Stored items:
(** The rest of the answer once the character is one the player may know of. *)
Definition found_code (player : Player) (m : gmap Z (Z * list Z)) (f team : Z) : Z :=
  if f =? GetGUID player then FRIEND_SELF
  else if IsPlayerAccount (GetSecurity player) && negb CONFIG_ALLOW_TWO_SIDE_ADD_FRIEND && negb (GetTeam player =? team)
  then FRIEND_ENEMY
  else if has_flag SOCIAL_FLAG_FRIEND (GUID_LOPART f) m then FRIEND_ALREADY
  else if SOCIALMGR_FRIEND_LIMIT <=? count_marked SOCIAL_FLAG_FRIEND m then FRIEND_LIST_FULL
  else if match FindPlayer f with Some q => IsInWorld q && IsVisibleGloballyFor q player | None => false end
  then FRIEND_ADDED_ONLINE
  else FRIEND_ADDED_OFFLINE.

(** What adding a friend answers: the result, and the GUID it speaks of. *)
Definition friend_answer (player : Player) (m : gmap Z (Z * list Z)) (result : option (Z * Z * Z)) : Z * Z :=
  match result with
  | None => (FRIEND_NOT_FOUND, 0)
  | Some (guid, race, account) =>
      let f := MAKE_NEW_GUID guid 0 HIGHGUID_PLAYER in
      (if (IsPlayerAccount (GetSecurity player) && negb CONFIG_ALLOW_GM_FRIEND &&
           negb (IsPlayerAccount (AccountMgr_GetSecurity account))) || (f =? 0)
       then FRIEND_NOT_FOUND else found_code player m f (TeamForRace race), f)
  end.

Lemma friend_found_run t player f team st p :
  coherent t st -> m_socialMap st !! GetGUIDLow player = Some p -> listed (GUID_LOPART f) = true ->
  returns (friend_found player f team)
    (fun code st' => code = found_code player (view p) f team /\ keeps_books t st st' /\
       own (GetGUIDLow player)
         (if is_added code then with_flag (GUID_LOPART f) SOCIAL_FLAG_FRIEND (view p) else view p) st st') st.
Proof.
  intros Hc Hp Hlist. unfold friend_found, found_code.
  assert (Hstay : forall code, is_added code = false -> keeps_books t st st /\
    own (GetGUIDLow player) (if is_added code then with_flag (GUID_LOPART f) SOCIAL_FLAG_FRIEND (view p) else view p) st st).
  { intros code ->. split; [by apply keeps_refl|by apply own_refl]. }
  destruct (f =? GetGUID player); [by apply wp_ret; auto|].
  replace (negb (GetTeam player =? team) && negb CONFIG_ALLOW_TWO_SIDE_ADD_FRIEND && IsPlayerAccount (GetSecurity player))
    with (IsPlayerAccount (GetSecurity player) && negb CONFIG_ALLOW_TWO_SIDE_ADD_FRIEND && negb (GetTeam player =? team))
    by (rewrite (andb_comm (negb (GetTeam player =? team))), (andb_comm (_ && _) (IsPlayerAccount _)), andb_assoc; done).
  destruct (IsPlayerAccount (GetSecurity player) && _ && _); [by apply wp_ret; auto|].
  apply wp_bind. unfold wp at 1. rewrite (HasFriend_run _ _ p) by done. destruct (has_flag _ _ _); [by apply wp_ret; auto|].
  eapply returns_bind; [apply (AddToSocialList_keeps t); [by split|done]|]. cbn beta iota.
  intros added st' (Hk & q & Hq & -> & Hown). assert (p = q) as <- by congruence. apply wp_ret.
  change (limit SOCIAL_FLAG_FRIEND) with SOCIALMGR_FRIEND_LIMIT in *. rewrite Z.leb_antisym.
  destruct (_ <? _); cbn [negb]; [|done].
  destruct (FindPlayer f) as [fr|]; [|done]. by destruct (_ && _).
Qed.

Lemma friend_result_run t player result note st p :
  coherent t st -> m_socialMap st !! GetGUIDLow player = Some p ->
  found_listed (fst ∘ fst <$> result) -> Forall octet note -> basic note ->
  let answer := friend_answer player (view p) result in
  returns (friend_result player result note)
    (fun r st' => r = answer /\ keeps_books t st st' /\
                  own (GetGUIDLow player) (friend_rows answer note (view p)) st st') st.
Proof.
  intros Hc Hp Hlist Hoct Hb answer.
  assert (Hstay : forall f, answer = (FRIEND_NOT_FOUND, f) -> returns (mret (FRIEND_NOT_FOUND, f) : SM (Z * Z))
    (fun r st' => r = answer /\ keeps_books t st st' /\
                  own (GetGUIDLow player) (friend_rows answer note (view p)) st st') st).
  { intros f Ha. apply wp_ret. rewrite Ha. split; [done|]. split; [by apply keeps_refl|by apply own_refl]. }
  destruct result as [[[guid race] account]|]; [|by apply Hstay].
  unfold friend_result. cbn [friend_answer] in answer. set (f := MAKE_NEW_GUID guid 0 HIGHGUID_PLAYER) in *.
  rewrite <- (negb_involutive (_ || _ || _)), !negb_orb, negb_involutive. unfold answer in *.
  destruct (IsPlayerAccount (GetSecurity player) && _ && _); cbn [negb orb] in *; [by apply Hstay|].
  destruct (f =? 0); [by apply Hstay|]. clear Hstay.
  eapply returns_bind; [by apply (friend_found_run t)|]. cbn beta. intros code st1 (-> & Hk & Hown).
  destruct (own_list _ _ _ _ Hown) as (p1 & Hp1 & Hv1).
  eapply returns_bind; [apply (SetFriendNote_keeps t); [by split; [apply Hk|eexists]|done..]|]. cbn beta.
  intros [] st2 [Hk2 Hown2]. apply wp_ret. split; [done|]. split; [by eapply keeps_trans|].
  eapply own_trans; [exact Hown|]. specialize (Hown2 p1 Hp1). rewrite Hv1 in Hown2.
  unfold friend_rows. cbn [fst snd]. replace (found_code _ _ _ _ =? FRIEND_NOT_FOUND) with false; [exact Hown2|].
  unfold found_code. repeat case_match; done.
Qed.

§ TASK OBJECTIVE: Return exactly the lines above from the line that has "apply wp_bind. unfold" through the line that has "st st') st).", inclusive, and nothing else.

§ WRITTEN ANSWER:
  apply wp_bind. unfold wp at 1. rewrite (HasFriend_run _ _ p) by done. destruct (has_flag _ _ _); [by apply wp_ret; auto|].
  eapply returns_bind; [apply (AddToSocialList_keeps t); [by split|done]|]. cbn beta iota.
  intros added st' (Hk & q & Hq & -> & Hown). assert (p = q) as <- by congruence. apply wp_ret.
  change (limit SOCIAL_FLAG_FRIEND) with SOCIALMGR_FRIEND_LIMIT in *. rewrite Z.leb_antisym.
  destruct (_ <? _); cbn [negb]; [|done].
  destruct (FindPlayer f) as [fr|]; [|done]. by destruct (_ && _).
Qed.

Lemma friend_result_run t player result note st p :
  coherent t st -> m_socialMap st !! GetGUIDLow player = Some p ->
  found_listed (fst ∘ fst <$> result) -> Forall octet note -> basic note ->
  let answer := friend_answer player (view p) result in
  returns (friend_result player result note)
    (fun r st' => r = answer /\ keeps_books t st st' /\
                  own (GetGUIDLow player) (friend_rows answer note (view p)) st st') st.
Proof.
  intros Hc Hp Hlist Hoct Hb answer.
  assert (Hstay : forall f, answer = (FRIEND_NOT_FOUND, f) -> returns (mret (FRIEND_NOT_FOUND, f) : SM (Z * Z))
    (fun r st' => r = answer /\ keeps_books t st st' /\
                  own (GetGUIDLow player) (friend_rows answer note (view p)) st st') st).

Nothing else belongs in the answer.